{[["☆","★"]]}
PALESTINA I KEJORANEWS.COM : Pasukan militer Israel telah menculik seorang legislator Palestina dan anggota senior Front Populer untuk Pembebasan Palestina (PFLP) selama penggerebekan terpisah di Tepi Barat yang Israel duduki.

Pada hari Minggu pagi (2/7/17), sejumlah besar tentara Israel menggerebek rumah Khalida Jarrar yang berusia 55 tahun di kota Ramallah, Tepi Barat, yang terletak 10 kilometer di utara Yerusalem al-Quds, dan menangkapnya.

Suaminya, Ghassan mengatakan pasukan Israel menyita komputer selama penggerebekan tersebut.Badan mata-mata internal Israel, Shin Bet, mengumumkan dalam sebuah pernyataan bahwa Jarrar ditangkap bersama dengan seorang aktivis Palestina karena "mempromosikan kegiatan teror," tanpa memberikan informasi lebih lanjut.

Jarrar adalah salah satu pengkritik pendudukan Israel yang paling terang-terangan dan telah berulang kali mengecam kekejaman rezim Tel Aviv terhadap orang-orang Palestina.

Rezim Israel telah menolak hak anggota parlemen itu untuk melakukan perjalanan di luar wilayah Palestina yang dikuasainya sejak tahun 1988. Dia berkampanye selama berbulan-bulan di tahun 2010 sebelum menerima izin untuk melakukan perjalanan ke Yordania untuk perawatan medis.
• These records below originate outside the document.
(** * apply_kernelsu.py: the KernelSU tree patcher, embedded and verified

    The script edits three build-description files of a kernel tree
    (drivers/Makefile, drivers/Kconfig, the RMX3265 defconfig), optionally
    rewrites scripts/dtc/Makefile, copies the KernelSU sources into
    drivers/kernelsu and applies an optional patch with git.

    Modelling choices, fixed here once:
    - a Python [str] is a list of Unicode code points ([N]); the texts
      met are those UTF-8 can encode (no lone surrogate), as are the
      literals of the script and every text read from a file;
    - a file holds bytes, taken up to the UTF-8 codec: a sequence of
      encoded code points and of byte sequences that UTF-8 cannot decode.
      Reading decodes with [errors="replace"], which turns each of the
      latter into U+FFFD, and translates "\r\n" and "\r" to "\n" (text
      mode, universal newlines); writing with [newline="\n"] encodes the
      text as it is;
    - [re] is modelled by a backtracking matcher over the fragment of the
      pattern language the script uses (literals, [.], [\s], greedy [*],
      [+], [?] on one-character atoms, [^] and [$] under [re.MULTILINE]);
    - the file system is a tree of directories and regular files addressed
      by absolute paths (lists of components); symbolic links, permissions
      and I/O failures other than a missing or ill-typed path are not
      modelled;
    - Python exceptions are values: every operation maps a file system to a
      file system and either a result or the exception raised, so that the
      mutations done before a failure stay visible. *)

From Stdlib Require Import NArith List Ascii String Lia Bool Arith.
From stdpp Require Import gmap strings list.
Pada bulan Agustus 2014, Jarrar menerima "perintah pengawasan khusus" dari militer Israel, yang menginstruksikannya untuk meninggalkan Ramallah ke kota Ariha (Jericho) di Tepi Barat. Namun, dia mendirikan sebuah tenda demonstrasi di luar Dewan Legislatif Palestina di Ramallah, tempat dia tinggal dan bekerja, sampai tatanan kontroversial tersebut dibatalkan pada bulan September tahun itu.

Tentara Israel terakhir menahan anggota parlemen Palestina itu pada 2 April 2015 setelah menyerbu rumahnya di Ramallah. Dia dibebaskan dari penjara pada tanggal 3 Juni 2016 pada penangguhan hukuman 12 bulan dari masa lima tahun.

Menurut laporan, sebanyak 13 anggota parlemen Palestina saat ini dipenjara di fasilitas penahanan Israel.Sembilan dari mereka ditahan tanpa diadili di bawah apa yang disebut penahanan administratif, yang merupakan kebijakan yang menurut narapidana Palestina disimpan di fasilitas penahanan Israel tanpa diadili atau diajukan ke persidangan. Beberapa tahanan Palestina ditahan dalam penahanan administratif hingga 11 tahun.